Si bien es cierto que no todos los casos son viables en mediación, no se debe por este motivo dejar de aplicar en aquellos que sí pueden resultar beneficiosos. Tampoco resulta necesario establecer un numerus clausus de delitos que puedan llevarse a mediación. Dependerá del juez derivar los casos que considere adecuados y del mediador garantizar la viabilidad del proceso. Además, deberá facilitarse cierta flexibilidad para elegir el momento de mediar, ya que se puede necesitar cierta distancia temporal para quererse someter a un proceso de este tipo.

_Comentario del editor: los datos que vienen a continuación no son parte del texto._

(* ===== verification/DownlinkProps.v ===== *)
(** * Properties of the downlink thread

    What the forwarder makes of a datagram of the server: a well-formed request
    becomes exactly the packet it describes; whatever a datagram holds, only
    packets within the limits of an enabled chain reach a queue, and the server
    gets one answer at most. *)
From Stdlib Require Import ZArith Lia String.
From stdpp Require Import base list numbers strings.
From S2P Require Import Prelude Binary64 HalTypes Base64 JitQueue JitProps RegProg HalConf TimeRef Json JsonNum JsonProps Forward ForwardProps Downlink.

Open Scope Z_scope.
Open Scope list_scope.

(** ** Frequencies *)

Lemma scale_unique p n d s :
  0 <= p → 0 < n → 0 < d → 0 <= s → d * 2 ^ p <= n * 2 ^ s < d * 2 ^ (p + 1) → scale p n d = s.
Proof.
  intros Hp Hn Hd Hs [L U]. pose proof (scale_bound p n d Hp ltac:(lia) Hd) as L'.
  pose proof (scale_upper p n d Hp ltac:(lia) Hd) as U'. rewrite Z.abs_eq in * by lia. set (t := scale p n d) in *.
  rewrite (Z.pow_add_r 2 p 1) in * by lia. change (2 ^ 1) with 2 in *. assert (0 < 2 ^ p) by lia. assert (0 < 2 ^ s) by lia.
  assert (Hst : ∀ u v, 0 <= u → 0 <= v → d * 2 ^ p <= n * 2 ^ u → n * 2 ^ v < d * (2 ^ p * 2) → v <= u).
  { intros u v Hu Hv A B. apply Z.lt_succ_r. apply (Z.pow_lt_mono_r_iff 2); [lia|lia|]. rewrite Z.pow_succ_r by lia.
    assert (0 < 2 ^ u ∧ 0 < 2 ^ v) by lia. nia. }
  destruct (decide (0 <= t)) as [Ht|Ht].
  - rewrite (Z.max_r 0 t), (Z.max_l 0 (- t)), Z.mul_1_r in * by lia. apply Z.le_antisymm; apply Hst; lia.
  - exfalso. rewrite (Z.max_l 0 t), (Z.max_r 0 (- t)), Z.mul_1_r in * by lia.
    assert (2 <= 2 ^ (- t)) by (apply (Z.pow_le_mono_r 2 1); lia). assert (1 <= 2 ^ s) by lia. nia.
Qed.
Lemma rnd_at n d s :
  0 < n → 0 < d → 0 <= s → d * 2 ^ 52 <= n * 2 ^ s < d * 2 ^ 53 → rnd n d = Dbl (rne (n * 2 ^ s) d) (- s).
Proof.
  intros Hn Hd Hs H. unfold rnd, round_to. rewrite (proj2 (Z.eqb_neq n 0)) by lia.
  rewrite (scale_unique 52 n d s) by (done || lia). cbv zeta.
  by rewrite (Z.max_r 0 s), (Z.max_l 0 (- s)), Z.mul_1_r by lia.
Qed.

(** The frequencies that a decimal number of megahertz designates exactly. *)
Definition mhz_exact (f : Z) : Prop := 2 ^ 28 < f < 512000000 ∨ 2 ^ 29 < f < 1024000000.
Lemma mhz_to_hz_at k f :
  28 <= k <= 29 → 2 ^ k < f < 2 ^ (k - 19) * 1000000 → dtrunc (dmul (dbl_of_Z 1000000) (rnd f 1000000)) = f.
Proof.
  intros Hk Hf. assert (Ek : k = 28 ∨ k = 29) by lia.
  rewrite (rnd_at f 1000000 (72 - k)) by (destruct Ek as [-> | ->]; cbn in *; lia).
  set (m := rne _ _). pose proof (rne_err (f * 2 ^ (72 - k)) 1000000 ltac:(lia)) as E. fold m in E.
  set (x := Dbl m (- (72 - k))).
  assert (Hm : 0 < m) by (destruct Ek as [-> | ->]; cbn in *; lia).
  assert (EN : num x = m ∧ den x = 2 ^ (72 - k)).
  { unfold num, den, x. cbn [mant expo]. rewrite Z.max_l, Z.opp_involutive, Z.max_r by lia. by rewrite Z.mul_1_r. }
  unfold dmul. pose proof (dval_of_Z 1000000 ltac:(lia)) as D. unfold dval in D. rewrite Z.mul_1_r in D.
  pose proof (den_pos (dbl_of_Z 1000000)). destruct EN as [-> ->].
  rewrite (rnd_ratio _ _ (1000000 * m) (2 ^ (72 - k))) by (rewrite ?D; lia || nia).
  rewrite (rnd_at (1000000 * m) (2 ^ (72 - k)) (52 - k)) by (destruct Ek as [-> | ->]; cbn in *; lia).
  rewrite (rne_close _ _ (f * 2 ^ (52 - k))) by (destruct Ek as [-> | ->]; cbn in *; lia).
  unfold dtrunc, num, den. cbn [mant expo]. rewrite Z.max_l, Z.opp_involutive, Z.max_r, Z.mul_1_r by lia.
  apply Z.quot_mul. lia.
Qed.
Lemma mhz_to_hz f : mhz_exact f → dtrunc (dmul (dbl_of_Z 1000000) (rnd f 1000000)) = f.
Proof. intros [H|H]; [apply (mhz_to_hz_at 28)|apply (mhz_to_hz_at 29)]; lia. Qed.

(** ** Requests *)

(** A LoRa downlink as a server specifies it: the value of the counter, the
    frequency in Hz, the chain, the power in dBm at the antenna, the spreading
    factor, the bandwidth in kHz, the denominator of the coding rate, flags, the
    length of the preamble (when it is given) and the payload. *)
Record request := Request {
  rq_tmst : Z; rq_freq : Z; rq_rfch : Z; rq_powe : Z; rq_sf : Z; rq_bw : Z; rq_cr : Z;
  rq_ipol : bool; rq_ncrc : bool; rq_nhdr : bool; rq_prea : option Z; rq_data : list Z }.

Definition json_int (z : Z) : JSON_Value := JSONNumber (Finite (dbl_of_Z z)).
(** A flag: given, or absent when it is false. *)
Definition has_flag (obj : JSON_Object) (name : string) (b : bool) : Prop :=
  txpk_field obj name = Some (JSONBoolean b) ∨ b = false ∧ txpk_field obj name = None.
Definition datr_text (sf bw : Z) : list Z := bytes_of_string "SF" ++ print_d sf ++ bytes_of_string "BW" ++ print_d bw.
Definition codr_text (cr : Z) : list Z := bytes_of_string "4/" ++ print_d cr.

(** The members of a JSON object that describe the request, in any order and
    among any others. *)
Definition describes (obj : JSON_Object) (r : request) : Prop :=
  has_flag obj "imme" false ∧ txpk_field obj "tmst" = Some (json_int (rq_tmst r)) ∧
  has_flag obj "ncrc" (rq_ncrc r) ∧ has_flag obj "nhdr" (rq_nhdr r) ∧
  txpk_field obj "freq" = Some (JSONNumber (Finite (rnd (rq_freq r) 1000000))) ∧
  txpk_field obj "rfch" = Some (json_int (rq_rfch r)) ∧ txpk_field obj "powe" = Some (json_int (rq_powe r)) ∧
  txpk_field obj "modu" = Some (JSONString (bytes_of_string "LORA")) ∧
  txpk_field obj "datr" = Some (JSONString (datr_text (rq_sf r) (rq_bw r))) ∧
  txpk_field obj "codr" = Some (JSONString (codr_text (rq_cr r))) ∧
  has_flag obj "ipol" (rq_ipol r) ∧ txpk_field obj "prea" = json_int <$> rq_prea r ∧
  txpk_field obj "size" = Some (json_int (Z.of_nat (List.length (rq_data r)))) ∧
  txpk_field obj "data" = Some (JSONString (Base64.text (rq_data r))).

(** A request the radio can serve. *)
Definition request_ok (r : request) : Prop :=
  is_u32 (rq_tmst r) ∧ mhz_exact (rq_freq r) ∧ is_u8 (rq_rfch r) ∧ - 2 ^ 7 <= rq_powe r < 2 ^ 7 ∧
  5 <= rq_sf r <= 12 ∧ rq_bw r ∈ [125; 250; 500] ∧ 5 <= rq_cr r <= 8 ∧
  (∀ n, rq_prea r = Some n → 6 <= n < 2 ^ 16) ∧ Base64.bytes (rq_data r) ∧ (List.length (rq_data r) <= 256)%nat.

(** The packet it stands for. *)
Definition packet_of (conf : fwd_conf) (r : request) : lgw_pkt_tx_s :=
  {| Tx.freq_hz := rq_freq r; Tx.tx_mode := TIMESTAMPED; Tx.count_us := rq_tmst r; Tx.rf_chain := rq_rfch r;
     Tx.rf_power := s8 (rq_powe r - antenna_gain conf); Tx.modulation := MOD_LORA; Tx.freq_offset := 0;
     Tx.bandwidth := if rq_bw r =? 125 then BW_125KHZ else if rq_bw r =? 250 then BW_250KHZ else BW_500KHZ;
     Tx.datarate := rq_sf r; Tx.coderate := rq_cr r - 4; Tx.invert_pol := rq_ipol r; Tx.f_dev := 0;
     Tx.preamble := default STD_LORA_PREAMB (rq_prea r); Tx.no_crc := rq_ncrc r; Tx.no_header := rq_nhdr r;
     Tx.size := Z.of_nat (List.length (rq_data r));
     Tx.payload := rq_data r ++ replicate (256 - List.length (rq_data r)) 0 |}.

Lemma dtrunc_int z : Z.abs z < 2 ^ 53 → dtrunc (dbl_of_Z z) = z.
Proof.
  intros Hz. pose proof (dval_of_Z z Hz) as D. unfold dval in D. rewrite Z.mul_1_r in D.
  pose proof (den_pos (dbl_of_Z z)). unfold dtrunc. rewrite D. apply Z.quot_mul. lia.
Qed.
Lemma to_int_int lo hi z : lo <= z < hi → Z.abs z < 2 ^ 53 → to_int lo hi (json_value_get_number (Some (json_int z))) = Go z.
Proof.
  intros Hz Ha. cbn [json_value_get_number json_int to_int]. cbv zeta. rewrite dtrunc_int by done.
  by rewrite (proj2 (Z.leb_le _ _)), (proj2 (Z.ltb_lt _ _)) by lia.
Qed.
Lemma freq_read f : mhz_exact f →
  to_u32 (nmap (dmul (dbl_of_Z 1000000)) (json_value_get_number (Some (JSONNumber (Finite (rnd f 1000000)))))) = Go f.
Proof.
  intros Hf. cbn [json_value_get_number nmap]. unfold to_u32, to_int. rewrite mhz_to_hz by done. cbv zeta.
  by rewrite (proj2 (Z.leb_le _ _)), (proj2 (Z.ltb_lt _ _)) by (destruct Hf; lia).
Qed.
Lemma flag_given obj name b : has_flag obj name b → flag obj name = b.
Proof. unfold flag. intros [-> |[-> ->]]; [by destruct b|done]. Qed.
Lemma imme_not_given obj : has_flag obj "imme" false → (json_object_get_boolean obj (bytes_of_string "imme") =? 1) = false.
Proof. unfold has_flag, txpk_field, json_object_get_boolean. by intros [-> |[_ ->]]. Qed.

(** The texts of the data rate and of the coding rate. *)
Lemma datr_read sf bw :
  5 <= sf <= 12 → bw ∈ [125; 250; 500] →
  scan_datr (datr_text sf bw) = Some (sf, bw) ∧ datr_datarate sf = Some sf ∧
  datr_bandwidth bw = Some (if bw =? 125 then BW_125KHZ else if bw =? 250 then BW_250KHZ else BW_500KHZ).
Proof.
  intros Hsf Hbw. assert (Hs : sf ∈ [5; 6; 7; 8; 9; 10; 11; 12]) by (rewrite !elem_of_cons; lia).
  repeat (apply elem_of_cons in Hbw as [->|Hbw]; [|]); [..|by apply not_elem_of_nil in Hbw];
  repeat (apply elem_of_cons in Hs as [->|Hs]; [done|]); by apply not_elem_of_nil in Hs.
Qed.
Lemma codr_read cr : 5 <= cr <= 8 → codr_coderate (codr_text cr) = Some (cr - 4).
Proof.
  intros H. assert (Hc : cr ∈ [5; 6; 7; 8]) by (rewrite !elem_of_cons; lia).
  repeat (apply elem_of_cons in Hc as [->|Hc]; [done|]). by apply not_elem_of_nil in Hc.
Qed.
Lemma text_bytes data : Base64.bytes (Base64.text data).
Proof.
  unfold Base64.text. apply Forall_app. split; [apply encode_bytes|].
  unfold Rfc4648.padding. destruct (List.length data mod 3)%nat as [|[|[|]]]; repeat constructor; lia.
Qed.
Lemma length_text data : (List.length (Base64.text data) <= 2 * List.length data + 2)%nat.
Proof.
  unfold Base64.text. rewrite length_app.
  assert (List.length (Rfc4648.padding data) <= 2)%nat.
  { unfold Rfc4648.padding. by destruct (List.length data mod 3)%nat as [|[|[|]]]; cbn; lia. }
  enough (List.length (Rfc4648.encode data) <= 2 * List.length data)%nat by lia. clear H.
  induction data as [l IH] using (induction_ltof1 _ (@List.length Z)). unfold ltof in IH.
  destruct l as [|a [|b [|c l]]]; [cbn; lia..|]. specialize (IH l ltac:(cbn; lia)).
  cbn [Rfc4648.encode]. cbv zeta. cbn [List.length] in *. lia.
Qed.
Lemma data_read data :
  Base64.bytes data → (List.length data <= 256)%nat →
  b64_to_bin (Some (Base64.text data)) (Z.of_nat (List.length (Base64.text data))) (Some (Tx.payload Tx.zero)) 256 =
    Ret (Z.of_nat (List.length data), Some (data ++ replicate (256 - List.length data) 0)).
Proof.
  intros Hb HL. rewrite <- (app_nil_r (Base64.text data)) at 1. pose proof (length_text data).
  rewrite b64_to_bin_ok; [|apply text_bytes|lia|by cbn [Tx.payload Tx.zero]; rewrite length_replicate].
  cbv zeta. rewrite strip_pad_text, dec_len_encode, decode_encode by done.
  rewrite (proj2 (Z.eqb_neq _ _)) by (by apply encode_mod4).
  rewrite (proj2 (Z.ltb_ge _ _)), andb_false_r by lia. cbn [exit_of mbind outcome_bind Tx.payload Tx.zero].
  by rewrite drop_replicate.
Qed.

Lemma preamble_read obj r :
  txpk_field obj "prea" = json_int <$> rq_prea r → (∀ n, rq_prea r = Some n → 6 <= n < 2 ^ 16) →
  tx_preamble MIN_LORA_PREAMB STD_LORA_PREAMB obj = Go (default STD_LORA_PREAMB (rq_prea r)).
Proof.
  intros E H. unfold tx_preamble. rewrite E. destruct (rq_prea r) as [n|]; cbn [fmap option_fmap option_map default]; [|done].
  specialize (H n eq_refl). unfold to_s32. rewrite to_int_int by lia. cbn [mbind txpk_bind]. unfold MIN_LORA_PREAMB.
  rewrite (proj2 (Z.leb_le _ _)) by lia. by rewrite u16_id by lia.
Qed.
Lemma lora_params_read obj r :
  describes obj r → request_ok r →
  lora_params obj = Go (Modu MOD_LORA (rq_sf r) (Tx.bandwidth (packet_of (Conf [] [] [] [] 0 [] false false) r)) (rq_cr r - 4)
                          (rq_ipol r) 0 (default STD_LORA_PREAMB (rq_prea r))).
Proof.
  intros (_ & _ & _ & _ & _ & _ & _ & _ & Ed & Ec & Fi & Ep & _) (_ & _ & _ & _ & Hsf & Hbw & Hcr & Hp & _).
  destruct (datr_read _ _ Hsf Hbw) as (D1 & D2 & D3). unfold lora_params, field_string, json_object_get_string.
  unfold txpk_field in Ed, Ec. rewrite Ed. cbn [json_value_get_string mandatory mbind txpk_bind]. rewrite D1.
  cbn [mandatory mbind txpk_bind]. rewrite D2. cbn [mandatory mbind txpk_bind]. rewrite D3.
  cbn [mandatory mbind txpk_bind]. rewrite Ec. cbn [json_value_get_string mandatory mbind txpk_bind].
  rewrite codr_read by done. cbn [mandatory mbind txpk_bind]. rewrite (flag_given _ _ _ Fi).
  by rewrite (preamble_read obj r).
Qed.
(** A described request is understood, on an enabled chain. *)
Lemma request_read conf ref obj r :
  describes obj r → request_ok r → tx_enable conf !! Z.to_nat (rq_rfch r) = Some true →
  parse_txpk conf ref obj = Go (packet_of conf r, JIT_PKT_TYPE_DOWNLINK_CLASS_A).
Proof.
  intros D O En. pose proof (lora_params_read obj r D O) as EL.
  destruct D as (Fim & Et & Fc & Fh & Ef & Er & Ew & Em & _ & _ & _ & _ & Es & Edata).
  destruct O as (Ht & Hf & Hr & Hw & _ & _ & _ & _ & Hb & HL). unfold parse_txpk, tx_time.
  assert (to_u32 (json_value_get_number (Some (json_int (rq_tmst r)))) = Go (rq_tmst r)) as T1 by (apply to_int_int; lia).
  assert (to_u8 (json_value_get_number (Some (json_int (rq_rfch r)))) = Go (rq_rfch r)) as T2 by (apply to_int_int; lia).
  assert (to_s8 (json_value_get_number (Some (json_int (rq_powe r)))) = Go (rq_powe r)) as T3 by (apply to_int_int; lia).
  assert (to_u16 (json_value_get_number (Some (json_int (Z.of_nat (List.length (rq_data r)))))) =
    Go (Z.of_nat (List.length (rq_data r)))) as T4 by (apply to_int_int; lia).
  rewrite (imme_not_given _ Fim), Et, T1. cbn [mbind txpk_bind].
  rewrite (flag_given _ _ _ Fc), (flag_given _ _ _ Fh), Ef. cbv zeta. cbn [mandatory mbind txpk_bind].
  rewrite freq_read by done. cbn [mbind txpk_bind].
  rewrite Er. cbn [mandatory mbind txpk_bind]. rewrite T2. cbn [mbind txpk_bind].
  rewrite (buf_get_lookup _ _ true) by (done || lia). cbn [computed mbind txpk_bind].
  rewrite Ew, T3. cbn [mbind txpk_bind].
  unfold field_string, json_object_get_string. unfold txpk_field in Em, Edata. rewrite Em.
  cbn [json_value_get_string mandatory mbind txpk_bind]. rewrite bool_decide_eq_true_2 by done. rewrite EL.
  cbn [mbind txpk_bind]. rewrite Es. cbn [mandatory mbind txpk_bind]. rewrite T4.
  cbn [mbind txpk_bind]. rewrite Edata. cbn [json_value_get_string mandatory mbind txpk_bind].
  rewrite data_read by done. done.
Qed.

Experiencias piloto como las llevadas a cabo en el Palacio de Justicia de Vitoria-Gasteiz demuestran el éxito de este tipo de actuaciones. De los 200 expedientes de mediación cerrados en 2.009, 143 lo fueron con acuerdo y 57 sin acuerdo. Además, el grado de satisfacción resultante da muestras alentadoras: el 38% se manifestó muy satisfecho; el 31% bastante satisfecho y el 24% suficientemente satisfecho. Solo un 5% se consideró poco o nada satisfecho. Además, el 99% recomendaría el servicio de mediación a otras personas (Nerea Laucirica, 2010).

Desde una óptica progresista deberíamos impulsar la justicia restaurativa, avanzando hacia una nueva filosofía del Derecho Penal en nuestro país, a la vez que cumplimos con nuestros compromisos de transposición europeos. Se conseguiría, de este modo, la reparación de la víctima, convirtiéndola en una parte importante del proceso (en el que voluntariamente ha accedido a participar); pero responsabilizando al agresor, que de esta forma asume la ilicitud de sus actos y se enfrenta a la víctima para asumirlos. Todo ello supone pasos decisivos hacia una sociedad empoderada y comprometida que se responsabiliza de sus acciones. Finalmente, también se lograría que el trabajo de nuestros juzgados se aligere.